To Bodega Bay, for the birds
Bodega Bay — No, there’s never been a fatal bird attack on visitors to this picturesque fishing village an hour’s drive north of San Francisco. “Not a one,” said local birder Ken Wilson, who is amazed at the hold that Alfred Hitchcock’s thriller “The Birds” -- filmed here and nearby -- still has on people 40 years after its release.
And Blake Drescher at the Bodega Bay Visitors Center says, “Thirty percent of our visitors ask, ‘Where are the Hitchcock landmarks?’ It’s a phenomenon. We even have teenagers coming in wanting to see the sites.”

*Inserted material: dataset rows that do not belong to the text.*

(** The body of the [async] function of [doHash], without its [finally]. *)
Definition hashBody (rid : nat) : Task HashResult :=
  record <- deref rid ;;
  match FTR.originalSource record with
  | None => throw (TypeError "The data argument must be of type string")
  | Some originalSource =>
      let sourceHash := md5 originalSource in
      if endsWith (FTR.path record) ".json" then
        update rid (FTR.set_hashPromise None) ;;
        update rid (FTR.set_fullHash (Some sourceHash)) ;;
        ret (mkHashResult None None)
      else
        (* get deps *)
        worker <-
          (if bool_decide (FTR.originalSourceHash record <> Some sourceHash) then
             update rid (FTR.set_originalSourceHash (Some sourceHash)) ;;
             worker <- assignWorker rid ;;
             arm worker (if FTR.dew record then "analyze-cjs" else "analyze-esm") ;;
             send worker (mkMessage (if FTR.dew record then "analyze-cjs" else "analyze-esm")
                            FalseData) ;;
             data <- awaitReply worker ;;
             update rid (FTR.set_deps (rd_deps data)) ;;
             ret (Some worker)
           else ret None) ;;
        (* get resolveMap *)
        out <- getResolveMap rid ;;
        let '(resolveMap, resolveMapHash) := out in
        update rid (FTR.set_fullHash (Some (sourceHash +:+ resolveMapHash))) ;;
        ret (mkHashResult (Some resolveMap) worker)
  end.

(** [doHash]: the promise of the body is stored in [record.hashPromise] as
    soon as the body first yields, and whoever calls again gets that
    promise. *)
Definition doHash (rid : nat) : Task HashResult :=
  record <- deref rid ;;
  match FTR.hashPromise record with
  | Some p => await p
  | None =>
      update rid (FTR.set_hashPromise (Some Pending)) ;;
      p <- settle (tryFinally (hashBody rid) (scheduleHashCleanup rid)) ;;
      update rid (FTR.set_hashPromise (Some p)) ;;
      await p
  end.

(** *** The transform phase *)

Definition transformBody (rid : nat) (resolveMap : option ResolveMap)
    (worker : option nat) : Task unit :=
  record <- deref rid ;;
  let isGlobalCachePromise := isGlobalCache (FTR.path record) in
  if endsWith (FTR.path record) ".json" then
    update rid (FTR.set_source (Some (jsonWrapper +:+ show (FTR.originalSource record)))) ;;
    g <- awaitSettled isGlobalCachePromise ;;
    update rid (FTR.set_isGlobalCache g)
    (* we leave transformPromise in place *)
  else
    (* esm with no deps -> no need to transform *)
    noDeps <-
      (if FTR.dew record then ret false
       else match FTR.deps record with
            | None => throw (TypeError "Cannot read property 'length' of undefined")
            | Some deps => ret (bool_decide (length deps = 0%nat))
            end) ;;
    if (noDeps : bool) then
      update rid (FTR.set_source (FTR.originalSource record)) ;;
      g <- awaitSettled isGlobalCachePromise ;;
      update rid (FTR.set_isGlobalCache g) ;;
      freeIfAny worker
    else
      worker <- match worker with
                | Some w => ret w
                | None => assignWorker rid
                end ;;
      tryFinally
        (arm worker (if FTR.dew record then "transform-dew" else "transform-esm") ;;
         send worker (mkMessage (if FTR.dew record then "transform-dew" else "transform-esm")
                        (MapData resolveMap)) ;;
         data <- awaitReply worker ;;
         update rid (FTR.set_source (rd_source data)) ;;
         update rid (FTR.set_sourceMap (rd_sourceMap data)) ;;
         g <- awaitSettled isGlobalCachePromise ;;
         update rid (FTR.set_isGlobalCache g))
        (freeWorker worker ;;
         update rid (FTR.set_transformPromise None)).

(** [doTransform]: as for [doHash] the promise is stored when the body
    first yields; the worker path clears the slot again in its [finally],
    the two early returns leave the settled promise in it. *)
Definition doTransform (rid : nat) (resolveMap : option ResolveMap)
    (worker : option nat) : Task unit :=
  record <- deref rid ;;
  match FTR.transformPromise record with
  | Some p => await p
  | None =>
      update rid (FTR.set_transformPromise (Some Pending)) ;;
      p <- settle (transformBody rid resolveMap worker) ;;
      record <- deref rid ;;
      match FTR.transformPromise record with
      | Some Pending => update rid (FTR.set_transformPromise (Some p))
      | _ => ret tt
      end ;;
      await p
  end.

(** *** The request coordinator *)

Record GetResult := mkGetResult {
  gr_source : option string;
  gr_sourceMap : option string;
  gr_hash : option string;
  gr_isGlobalCache : bool
}.

(** [hash && record.fullHash === hash] *)
Definition hashMatches (hash fullHash : option string) : bool :=
  match hash with
  | Some h => negb (String.eqb h "") && bool_decide (fullHash = Some h)
  | None => false
  end.

(** [record.checkTime < this.nextExpiry] *)
Definition jsLt (a : option Z) (b : Z) : bool :=
  match a with
  | Some a => a <? b
  | None => false
  end.

Definition newRecord (filePath : string) (dew : bool) : FileTransformRecord :=
  FTR.mk filePath None None None false (Some (now W)) None None None dew None None None false.

(** A new record object; its identity is the next free one. *)
Definition allocated (record : FileTransformRecord) (c : Cache) : Cache :=
  FTC.set_nextRecord (S (FTC.nextRecord c))
    (FTC.set_heap (updateHeap (FTC.nextRecord c) (fun _ => record) (FTC.heap c)) c).

Definition alloc (record : FileTransformRecord) : Task nat :=
  fun c => Returns (FTC.nextRecord c) (allocated record c).

(** [format || 'unknown'] *)
Definition orUnknown (format : option string) : string :=
  match format with
  | Some f => if String.eqb f "" then "unknown" else f
  | None => "unknown"
  end.

(** The [async] function run by the first [get] of a key. *)
Definition createRecord (filePath : string) (dew : bool) : Task Slot :=
  let sourcePromise := readFile W filePath in
  let formatPromise := jspmFormat W filePath dew in
  format <- awaitSettled formatPromise ;;
  proceed <-
    (if dew then
       if bool_decide (format <> Some "cjs") && bool_decide (format <> Some "json") then
         throw (withCode "ENOTRANSFORM"
                  (Error ("No dew transform for " +:+ show format +:+ " format.")))
       else ret true
     else
       if bool_decide (format = Some "esm") then ret true
       else if bool_decide (format = Some "json" \/ format = Some "cjs") then ret false
       else throw (Error ("Unable to transform module format "
                          +:+ orUnknown format +:+ "."))) ;;
  if (proceed : bool) then
    rid <- alloc (newRecord filePath dew) ;;
    watch rid ;;
    source <- tryCatch (awaitSettled sourcePromise)
                (fun err =>
                   if bool_decide (code err = Some "ENOENT")
                   then throw (withCode "ENOTFOUND" err)
                   else throw err) ;;
    update rid (FTR.set_originalSource (Some source)) ;;
    ret (SlotRecord rid)
  else ret SlotNull.

(** The [async] function a [get] leaves in the store when the record is
    due for an mtime check.  Nothing awaits it; its effects are applied
    where it is started. *)
Definition refreshRecord (filePath : string) (rid : nat) : Task Slot :=
  record <- deref rid ;;
  mtime <- getMtime (FTR.path record) ;;
  gone <-
    (if bool_decide (mtime <> FTR.mtime record) then
       tryCatch
         (source <- awaitSettled (readFile W filePath) ;;
          update rid (FTR.set_originalSource (Some source)) ;;
          update rid (FTR.set_mtime mtime) ;;
          ret false)
         (fun err =>
            if bool_decide (code err = Some "ENOENT") then ret true else throw err)
     else ret false) ;;
  if (gone : bool) then ret SlotUndefined else ret (SlotRecord rid).

Definition notModified (rid : nat) (hash : option string) : Task (option GetResult) :=
  record <- deref rid ;;
  ret (Some (mkGetResult None None hash (FTR.isGlobalCache record))).

Definition completed (rid : nat) : Task (option GetResult) :=
  record <- deref rid ;;
  ret (Some (mkGetResult (FTR.source record) (FTR.sourceMap record) (FTR.fullHash record)
               (FTR.isGlobalCache record))).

In the gift shop at the Tides Wharf & Restaurant -- which was remodeled in 1997 and barely resembles the one featured in the film -- you can buy a menacing-looking faux crow ($20) or a light switch cover with the likeness of “Birds” star Tippi Hedren and this warning: “The Birds are out there! They are sure to be about when the lights go out.”
The birds are out there, all right, but they aren’t the evil creatures of Hitchcock’s film.

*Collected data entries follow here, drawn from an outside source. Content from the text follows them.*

Lemma simulation_after_ticks m : forall w w1,
  ticks m w = Ok tt w1 ->
  (exists n w', simulation n w1 = Ok true w') ->
  exists n w', simulation n w = Ok true w'.
Proof.
  induction m as [|m IH]; intros w w1 Hm Hend; simpl in Hm.
  - by injection Hm as ->.
  - apply bind_Ok_inv in Hm as ([] & w0 & Ht & Hn).
    destruct (loop_cond w) eqn:E.
    + destruct (IH _ _ Hn Hend) as (n & w' & Hs).
      exists (S n), w'. simpl. by rewrite E, (bind_Ok _ _ _ _ _ Ht).
    + exists 0%nat, w. simpl. by rewrite E.
Qed.

Lemma good_simulation_ends N : forall w,
  good w -> (length (pending w) <= N)%nat ->
  exists n w', simulation n w = Ok true w'.
Proof.
  induction N as [|N IH]; intros w Hg HN.
  all: destruct (decide (pending w = [])) as [He|Hne];
    [exists 0%nat, w; simpl; by rewrite (proj2 (loop_cond_false w) He)|].
  - destruct (pending w); [done | simpl in HN; lia].
  - destruct (progress w Hg Hne) as (m & w1 & Hm & Hg1 & Hlt).
    apply (simulation_after_ticks m w w1 Hm). apply IH; [done | lia].
Qed.

Lemma fits_initial jobs :
  (forall j, j ∈ jobs -> 0 <= Job.num_of_requested_nodes j < 49664) ->
  fits (initial jobs).
Proof.
  intros H r j Hj. simpl in Hj. specialize (H j (list_elem_of_lookup_2 _ _ _ Hj)).
  unfold requested_midplanes. split.
  - apply Z.div_pos; lia.
  - apply Z.lt_succ_r. apply Z.div_lt_upper_bound; lia.
Qed.

Lemma good_initial jobs :
  (forall i i' j j', (i < i')%nat -> jobs !! i = Some j -> jobs !! i' = Some j' ->
                     Job.submitted_time j' <= Job.submitted_time j) ->
  (forall j, j ∈ jobs -> 0 <= Job.submitted_time j) ->
  (forall j, j ∈ jobs -> 0 <= Job.num_of_requested_nodes j < 49664) ->
  good (initial jobs).
Proof.
  intros Hsorted Hpos Hfit. split_and!.
  - apply Inv_initial.
  - by apply feed_ordered_initial.
  - apply feed_in_time_initial. intros i j Hj. apply Hpos.
    by eapply list_elem_of_lookup_2.
  - apply pool_ok_initial.
  - by apply fits_initial.
Qed.

Lemma sorted_trace_ends jobs :
  (forall i i' j j', (i < i')%nat -> jobs !! i = Some j -> jobs !! i' = Some j' ->
                     Job.submitted_time j' <= Job.submitted_time j) ->
  (forall j, j ∈ jobs -> 0 <= Job.submitted_time j) ->
  (forall j, j ∈ jobs -> 0 <= Job.num_of_requested_nodes j < 49664) ->
  exists n w, simulation n (initial jobs) = Ok true w.
Proof.
  intros Hsorted Hpos Hfit.
  apply (good_simulation_ends (length (pending (initial jobs)))); [|done].
  by apply good_initial.
Qed.

(** X13.  The simulation ends exactly when every job fits.  For a trace as
    the parser leaves it (latest submission first, no submission before time
    0) the main loop ends after finitely many rounds if and only if every
    job asks for at least 0 and fewer than 49664 nodes (97 x 512). *)
Theorem simulation_ends_iff_every_job_fits jobs :
  (forall i i' j j', (i < i')%nat -> jobs !! i = Some j -> jobs !! i' = Some j' ->
                     Job.submitted_time j' <= Job.submitted_time j) ->
  (forall j, j ∈ jobs -> 0 <= Job.submitted_time j) ->
  (exists n w, simulation n (initial jobs) = Ok true w) <->
  (forall j, j ∈ jobs -> 0 <= Job.num_of_requested_nodes j < 49664).
Proof.
  intros Hsorted Hpos. split.
  - intros (n & w & Hs) j Hj.
    destruct (decide (0 <= Job.num_of_requested_nodes j < 49664)) as [|Hbad]; [done|].
    exfalso. apply list_elem_of_lookup in Hj as [b Hb].
    destruct (simulation_unfit n (initial jobs) b) as (w' & Hs' & _).
    + apply Inv_initial.
    + exists j. split; [done|]. unfold requested_midplanes.
      destruct (decide (Job.num_of_requested_nodes j < 0)).
      * left. apply Z.div_lt_upper_bound; lia.
      * right. apply Z.lt_le_trans with 97; [lia|]. apply Z.div_le_lower_bound; lia.
    + by eapply waiting_initial.
    + rewrite Hs in Hs'. discriminate.
  - by apply sorted_trace_ends.
Qed.

Lemma simulation_ends_iff_every_job_fits_witness :
  (exists n w, simulation n two_jobs = Ok true w) <->
  (forall j, j ∈ [Job.init "B" 0 1 512 "0"; Job.init "A" 0 2 512 "0"] ->
             0 <= Job.num_of_requested_nodes j < 49664).
Proof.
  apply (simulation_ends_iff_every_job_fits
           [Job.init "B" 0 1 512 "0"; Job.init "A" 0 2 512 "0"]).
  - intros [|[|i]] [|[|i']] j j' Hlt Hj Hj'; simplify_eq/=; lia.
  - intros j Hj. repeat (apply elem_of_cons in Hj as [->|Hj]); simpl; try lia.
    by apply elem_of_nil in Hj.
Defined.

(** The state in which the main loop ends is the state after some number of
    rounds, and nothing is left to do in it. *)
Lemma loop_end_ticks jobs n w :
  simulation n (initial jobs) = Ok true w ->
  exists m, ticks m (initial jobs) = Ok tt w /\
            trace_jobs w = [] /\ queue w = [] /\ running_jobs w = [].
Proof.
  intros Hs. destruct (simulation_ticks _ _ _ _ Hs) as (m & _ & Hm & Hcond).
  exists m. split; [done|]. apply loop_cond_false in Hcond. unfold pending in Hcond.
  apply app_eq_nil in Hcond as [? Hcond]. by apply app_eq_nil in Hcond as [? ?].
Qed.

Lemma loop_end_jobs jobs n w :
  (forall j, j ∈ jobs -> Job.status j = CREATED) ->
  simulation n (initial jobs) = Ok true w ->
  forall r j, heap w !! r = Some j ->
    Job.status j = ENDED /\ Job_timed (simulated_wallclock w) j.
Proof.
  intros Hc Hs. destruct (loop_end_ticks jobs n w Hs) as (m & Hm & Htr & Hq & Hrun).
  destruct (ticks_lifecycle m (initial jobs) (Inv_initial jobs) (lifecycle_initial jobs Hc))
    as (w1 & Hm1 & _ & Hl).
  rewrite Hm in Hm1. apply Outcome_Ok_inj in Hm1 as <-.
  intros r j Hj. destruct (Hl r j Hj) as (Hpl & Htm & _). split; [|done].
  unfold Job_placed in Hpl. rewrite Htr, Hq, Hrun in Hpl.
  destruct (Job.status j); try (by apply elem_of_nil in Hpl). done.
Qed.

Lemma loop_end_pool jobs n w :
  simulation n (initial jobs) = Ok true w ->
  forall i m, midplanes w !! i = Some m -> MidPlane_clean m.
Proof.
  intros Hs. destruct (loop_end_ticks jobs n w Hs) as (m & Hm & _ & _ & Hrun).
  destruct (ticks_pool_ok m (initial jobs) (Inv_initial jobs) (pool_ok_initial jobs))
    as (w2 & Hm2 & _ & Hp).
  rewrite Hm in Hm2. apply Outcome_Ok_inj in Hm2 as <-.
  intros i mp Hmp.
  destruct (Hp i mp Hmp) as (_ & _ & [?|(r & j & _ & _ & _ & Hr & _)]); [done|].
  rewrite Hrun in Hr. by apply elem_of_nil in Hr.
Qed.

(** X14.  When the main loop ends, all the work is done.  If every job of
    the trace starts out [CREATED] and the loop ends, then every job is
    [ENDED], having started no earlier than it was submitted and ended no
    earlier than start plus duration, and every midplane of the pool is
    pristine again: [VACANT], without a job, with no node assigned. *)
Theorem at_the_end_every_job_has_ended jobs n w :
  (forall j, j ∈ jobs -> Job.status j = CREATED) ->
  simulation n (initial jobs) = Ok true w ->
  length (heap w) = length jobs /\
  (forall r j, heap w !! r = Some j ->
     Job.status j = ENDED /\
     exists s e, Job.start_time j = Some s /\ Job.end_time j = Some e /\
                 Job.submitted_time j <= s /\ s <= e /\
                 s + Job.duration j <= e /\ e <= simulated_wallclock w) /\
  (forall i m, midplanes w !! i = Some m -> MidPlane_clean m).
Proof.
  intros Hc Hs. split_and!.
  - destruct (loop_end_ticks jobs n w Hs) as (m & Hm & _).
    destruct (ticks_frame m (initial jobs) (Inv_initial jobs)) as (w3 & Hm3 & _ & Hreq & _).
    rewrite Hm in Hm3. apply Outcome_Ok_inj in Hm3 as <-.
    by apply (same_requests_length (initial jobs)).
  - intros r j Hj. destruct (loop_end_jobs jobs n w Hc Hs r j Hj) as (He & Ht).
    split; [done|]. unfold Job_timed in Ht. by rewrite He in Ht.
  - by apply (loop_end_pool jobs n).
Qed.

Lemma at_the_end_every_job_has_ended_witness :
  let w := state_of (simulation 10 scenario_A) in
  length (heap w) = length [Job.init "A" 0 3 512 "0"] /\
  (forall r j, heap w !! r = Some j ->
     Job.status j = ENDED /\
     exists s e, Job.start_time j = Some s /\ Job.end_time j = Some e /\
                 Job.submitted_time j <= s /\ s <= e /\
                 s + Job.duration j <= e /\ e <= simulated_wallclock w) /\
  (forall i m, midplanes w !! i = Some m -> MidPlane_clean m).
Proof.
  apply (at_the_end_every_job_has_ended [Job.init "A" 0 3 512 "0"] 10).
  - intros j Hj. apply list_elem_of_singleton in Hj. by rewrite Hj.
  - vm_compute. reflexivity.
Defined.

(** ** [Trace.parse_trace_file] *)

Lemma sort_insert_perm x l : sort_insert x l ≡ₚ x :: l.
Proof.
  induction l as [|y l IH]; simpl; [done|].
  destruct (_ <=? _); [done|]. rewrite IH. apply Permutation_swap.
Qed.

Lemma sort_perm l : sort_reverse_by_submitted_time l ≡ₚ l.
Proof.
  induction l as [|x l IH]; simpl; [done|]. by rewrite sort_insert_perm, IH.
Qed.

Lemma sort_insert_sorted x l : latest_first l -> latest_first (sort_insert x l).
Proof.
  induction l as [|y l IH]; simpl.
  - intros _. split; [|done]. by intros y ?%elem_of_nil.
  - intros [Hy Hl]. destruct (_ <=? _) eqn:Hle.
    + apply Z.leb_le in Hle. split; [|by split].
      intros z [->|Hz]%elem_of_cons; [done|]. specialize (Hy z Hz). lia.
    + apply Z.leb_gt in Hle. split; [|by apply IH].
      intros z Hz. rewrite sort_insert_perm in Hz.
      apply elem_of_cons in Hz as [->|Hz]; [lia | by apply Hy].
Qed.

Lemma sort_sorted l : latest_first (sort_reverse_by_submitted_time l).
Proof. induction l as [|x l IH]; simpl; [done|]. by apply sort_insert_sorted. Qed.

Lemma latest_first_lookup l : latest_first l ->
  forall i i' j j', (i < i')%nat -> l !! i = Some j -> l !! i' = Some j' ->
                    Job.submitted_time j' <= Job.submitted_time j.
Proof.
  induction l as [|x l IH]; [by intros _ i i' j j' _ ?|].
  intros [Hx Hl] i i' j j' Hlt Hj Hj'.
  destruct i' as [|i']; [lia|]. destruct i as [|i]; simpl in *.
  - injection Hj as <-. apply Hx. by eapply list_elem_of_lookup_2.
  - apply (IH Hl i i'); [lia | done | done].
Qed.

(** The last job of a sorted trace is an earliest one. *)
Lemma latest_first_last l jl x :
  latest_first l -> last l = Some jl -> x ∈ l ->
  Job.submitted_time jl <= Job.submitted_time x.
Proof.
  intros Hl Hlast Hx. rewrite last_lookup in Hlast.
  apply list_elem_of_lookup in Hx as [i Hi].
  pose proof (lookup_lt_Some _ _ _ Hi) as Hlt.
  destruct (decide (i = pred (length l))) as [->|Hne].
  - rewrite Hi in Hlast. by injection Hlast as ->.
  - apply (latest_first_lookup l Hl i (pred (length l))); [lia | done | done].
Qed.

Lemma latest_first_shifted e l : latest_first l -> latest_first (Job_shifted e <$> l).
Proof.
  induction l as [|x l IH]; [done|]. intros [Hx Hl]. split; [|by apply IH].
  intros y (y0 & -> & Hy0)%list_elem_of_fmap. simpl. specialize (Hx y0 Hy0). lia.
Qed.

Bodega Bay, permanent population about 1,000, is one of North America’s best birding spots, for the last decade in the top 13 in number of species sighted by more than 1,800 reporting National Audubon Society affiliates. Last year’s annual Christmas count turned up 173 species, including egrets, herons, hawks and pelicans. The significant numbers of endangered or declining species such as the snowy plover, black oystercatcher and long-billed curlew, and concentrations of breeding, migrant and wintering birds, place Bodega Bay among the American Bird Conservancy’s 500 “globally important bird areas.”
Bird-watching is a year-round activity in Bodega Bay, with migrating shorebirds and Eastern land birds coming and going and species such as white-crowned sparrows and pelagic cormorants nesting. This time of year is perfect for seeing shorebirds -- if you can hit town between storms. When it rains, the dedicated bird from their cars.
Wilson, a landscaper who takes birders to exotic foreign locales on his Talon Tours, calls Bodega Bay “one of the best places there is. You’ve got the ocean, the bay, fresh water and hillsides all around with native brush, lots of different habitats. A lot of migrant waterfowl spend the winter waiting to go back to Alaska.”
For those whose idea of a good time is not peering through binoculars, Bodega Bay is in itself a pleasant destination, well situated for forays into quaint towns nearby and an easy drive to Sonoma and Napa vineyards. And if you’re in no rush, getting there is half the fun.
On a recent Monday, I flew into Oakland, picked up a car and drove north to Marin County, taking the Highway 1 turnoff to Stinson Beach. The two-lane road winds along the coast with glorious ocean views, bucolic landscapes and, on a gray winter day, hardly another car during my 2 1/2-hour drive.
As I checked into the Bodega Bay Lodge & Spa, a complex of two-story wood-shingled buildings, a fire was crackling in the lobby’s massive stone fireplace and the complimentary daily wine hour was underway. I’d booked a bargain ($129 on Expedia.com for an ocean-view room with king bed and fireplace; the brochure rate is $240 on weekdays) and was upgraded to an even larger room because of potential noise: Some hotel refurbishing was in progress.
The next morning began with continental breakfast in the Den, a cozy room off the lobby. The lodge supplies bird books and binoculars on request.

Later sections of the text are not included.